Coal mining and supply therefore becomes a market indicator in itself. When lignite systems enter 2026 with weak stockpiles, high strip-ratio stress, or maintenance backlogs, the probability that thermal can fully substitute for hydro shortfalls declines. The market expresses that not in an abstract risk premium but in wider forward spreads, higher scarcity-hour pricing, and greater reliance on imports at EU-linked marginal costs. Conversely, when mine-to-plant logistics are stable, lignite systems can suppress import dependence in dry periods, which reduces the number of hours that clear at the gas-plus-CO₂ floor.
Trading opportunities in 2026 will be concentrated in three spread structures. The first is the hydro-to-thermal seasonal spread: buying summer baseload in hydro-rich conditions and selling winter baseload when hydro flexibility is weakest and heating demand raises peak risk. The second is the intraday ramp spread: capturing the evening ramp premium in solar-heavy zones where solar collapses output late afternoon and thermal or imports must fill the gap, a pattern that becomes more valuable when CO₂ is high.
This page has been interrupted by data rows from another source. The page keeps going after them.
(* ===== verification/EngineData.v ===== *)
(** * The data phase of the engine

    The records one direction carries ([sealed_run]), what each operation of
    [client/engine.rs] does to them, and the runs of a data phase over arbitrary bytes from
    the transport. *)
From stdpp Require Import strings.
From S2P Require Import Prelude Deps Bytecopy Consts Aead Hkdf Kx Cert Identity TlsHello ServerFlight Reassembler ClientFlight Connection Engine.

(** ** Sealed runs

    What one direction of a connection carries: records sealed at consecutive positions, a
    position being a generation of the traffic secret and a sequence number.  A generation
    ends only with a handshake record. *)

Record entry := { en_content : bytes; en_type : Z; en_record : bytes }.

Section runs.
Context `{HkdfSha256, AeadBackend} (S_ : Suite) (ts0 : bytes).

Definition position_after (ct : Z) (p p1 : nat * Z) : Prop :=
  p1 = (p.1, (p.2 + 1) mod U64) \/ (ct = CT_HANDSHAKE /\ p1 = (S p.1, 0)).

Inductive sealed_run : nat * Z -> list entry -> nat * Z -> Prop :=
| sr_nil p : sealed_run p [] p
| sr_next p en p1 es p2 :
    @protects (cipher S_) (Record_Keys S_ (generation ts0 p.1)) p.2 (en_record en) (en_content en) (en_type en) ->
    position_after (en_type en) p p1 -> sealed_run p1 es p2 -> sealed_run p (en :: es) p2.

Lemma sealed_run_one p en p1 :
  @protects (cipher S_) (Record_Keys S_ (generation ts0 p.1)) p.2 (en_record en) (en_content en) (en_type en) ->
  position_after (en_type en) p p1 -> sealed_run p [en] p1.
Proof. intros Hp Hn. by econstructor; [| | constructor]. Qed.

Lemma sealed_run_app p es p1 es' p2 : sealed_run p es p1 -> sealed_run p1 es' p2 -> sealed_run p (es ++ es') p2.
Proof. induction 1 as [| ? ? ? ? ? Hp Hn Hr IH]; [done |]. intros Hr'. cbn [app]. econstructor; [done | done | by apply IH]. Qed.

(** The receiving and the sending half of a connection, at a position of a run. *)
Definition recv_at (p : nat * Z) (c : AppData) : Prop :=
  ad_s_ap_ts c = generation ts0 p.1 /\ ad_s_ap_keys c = Record_Keys S_ (ad_s_ap_ts c) /\ ad_seq_in c = p.2.
Definition send_at (p : nat * Z) (c : AppData) : Prop :=
  ad_c_ap_ts c = generation ts0 p.1 /\ ad_c_ap_keys c = Record_Keys S_ (ad_c_ap_ts c) /\ ad_seq_out c = p.2.
End runs.

Definition wire (es : list entry) : bytes := concat (en_record <$> es).
(** The application data of a run. *)
Definition app_bytes (es : list entry) : bytes := concat (en_content <$> filter (fun en => en_type en = CT_APPLICATION_DATA) es).

Lemma wire_app es es' : wire (es ++ es') = wire es ++ wire es'.
Proof. unfold wire. by rewrite fmap_app, concat_app. Qed.

Lemma app_bytes_app es es' : app_bytes (es ++ es') = app_bytes es ++ app_bytes es'.
Proof. unfold app_bytes. by rewrite filter_app, fmap_app, concat_app. Qed.

Lemma app_bytes_other en : en_type en <> CT_APPLICATION_DATA -> app_bytes [en] = [].
Proof. intros Ht. unfold app_bytes. by rewrite filter_cons_False. Qed.

Lemma app_bytes_data en : en_type en = CT_APPLICATION_DATA -> app_bytes [en] = en_content en.
Proof. intros Ht. unfold app_bytes. rewrite filter_cons_True by done. cbn. apply app_nil_r. Qed.

(** ** Staging *)

Lemma fill_stage_spec {E} fuel lim buf start len p i :
  lim <= PH_STAGE_MAX -> blen (ph_stage p) = PH_STAGE_MAX -> 0 <= ph_stage_len p <= lim -> lim - ph_stage_len p <= Z.of_nat fuel ->
  0 <= start -> 0 <= i <= len -> start + len <= blen buf ->
  let k := Z.min (lim - ph_stage_len p) (len - i) in
  exists p', fill_stage (E := E) fuel lim buf start len p i = Ok (p', i + k) /\
    blen (ph_stage p') = PH_STAGE_MAX /\ ph_stage_len p' = ph_stage_len p + k /\ ph_skip_remaining p' = ph_skip_remaining p /\
    (bytes_ok buf -> bytes_ok (ph_stage p) -> bytes_ok (ph_stage p')) /\
    take (Z.to_nat (ph_stage_len p')) (ph_stage p')
    = take (Z.to_nat (ph_stage_len p)) (ph_stage p) ++ take (Z.to_nat k) (drop (Z.to_nat (start + i)) buf).
Proof.
  intros Hlim. revert p i. induction fuel as [| fuel IH]; intros p i Hst Hsl Hf Hs Hi Hb k; unfold k; cbn [fill_stage].
  - destruct (Z.ltb_spec (ph_stage_len p) lim); [lia |]. cbn [andb negb]. exists p.
    rewrite Z.min_l by lia. replace (lim - ph_stage_len p) with 0 by lia. rewrite !Z.add_0_r. cbn [Z.to_nat take]. by rewrite app_nil_r.
  - destruct (Z.ltb_spec (ph_stage_len p) lim) as [Hlt |]; cbn [andb negb].
    2: { exists p. rewrite Z.min_l by lia. replace (lim - ph_stage_len p) with 0 by lia. rewrite !Z.add_0_r. cbn [Z.to_nat take]. by rewrite app_nil_r. }
    destruct (Z.ltb_spec i len) as [Hil |]; cbn [negb].
    2: { exists p. replace (len - i) with 0 by lia. rewrite Z.min_r, !Z.add_0_r by lia. cbn [Z.to_nat take]. by rewrite app_nil_r. }
    destruct (at_idx_in_range buf (start + i)) as [b Hbi]; [lia |]. rewrite Hbi. run.
    unfold PH_STAGE_MAX in *.
    destruct (splice_in_range (ph_stage p) (ph_stage_len p) [b]) as [stage Hsp]; [lia | change (blen [b]) with 1; lia |].
    rewrite Hsp. run. pose proof Hsp as (_ & _ & Hl & He)%splice_Some_inv.
    destruct (IH {| ph_stage := stage; ph_stage_len := ph_stage_len p + 1; ph_skip_remaining := ph_skip_remaining p |} (i + 1))
      as (p' & Hp' & H1' & H2' & H3' & H5' & H4'); cbn [ph_stage ph_stage_len ph_skip_remaining] in *; try lia.
    exists p'. set (k1 := Z.min (lim - (ph_stage_len p + 1)) (len - (i + 1))) in *.
    replace (Z.min (lim - ph_stage_len p) (len - i)) with (1 + k1) by lia.
    split_and!; [rewrite Hp'; do 2 f_equal; lia | done | lia | done | |].
    { intros Hb1 Hb2. apply H5'; [done |]. eapply bytes_ok_splice; [done | | exact Hsp]. constructor; [| constructor]. exact (bytes_ok_at_idx _ _ _ Hb1 Hbi). }
    rewrite H4', He. assert (Z.to_nat (ph_stage_len p + 1) = S (Z.to_nat (ph_stage_len p))) as -> by lia.
    assert (length (take (Z.to_nat (ph_stage_len p)) (ph_stage p)) = Z.to_nat (ph_stage_len p)) as Htl.
    { rewrite length_take. unfold blen in *. lia. }
    rewrite take_app_ge by lia. rewrite Htl. replace (S (Z.to_nat (ph_stage_len p)) - Z.to_nat (ph_stage_len p))%nat with 1%nat by lia.
    cbn [app take]. rewrite <- app_assoc. f_equal. unfold at_idx in Hbi. destruct (0 <=? start + i); [| done].
    apply drop_S in Hbi. rewrite Hbi. replace (Z.to_nat (1 + k1)) with (S (Z.to_nat k1)) by lia. cbn [app take].
    by replace (Z.to_nat (start + (i + 1))) with (S (Z.to_nat (start + i))) by lia.
Qed.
The third is the cross-border congestion spread: monetizing differences between Balkan zones when interconnectors bind, especially in dry hydro periods when multiple countries are simultaneously short and the marginal price is set by the most constrained import path rather than by the cheapest generator.
For policymakers and industrial buyers, the macro implication of this price model is that 2026 will feel “stable” only if hydro is at least normal and if gas remains near the €30/MWh forecast band. If either variable breaks upward—gas spikes, or hydro fails—the region’s import price in tight hours rapidly converges toward €120–160/MWh outcomes because the CO₂ layer keeps the thermal floor high. For heavy industry, that translates into a higher probability of margin compression in winter and in summer drought episodes. For fiscal authorities, it raises the probability of tariff-smoothing interventions, which then become budget issues rather than utility issues.
The main forward indicator set for 2026 trading, therefore, is not a single “price forecast” but the interaction of CO₂ expectations, gas forward levels, and early-season hydrology signals. CO₂ forecasts around €83–91/t average with plausible tests of €100/t imply that even a moderate gas year produces a relatively high thermal floor in scarcity hours. That makes hydro availability and coal mining reliability the decisive factors that determine whether SEE spends 2026 clearing on that floor occasionally or frequently.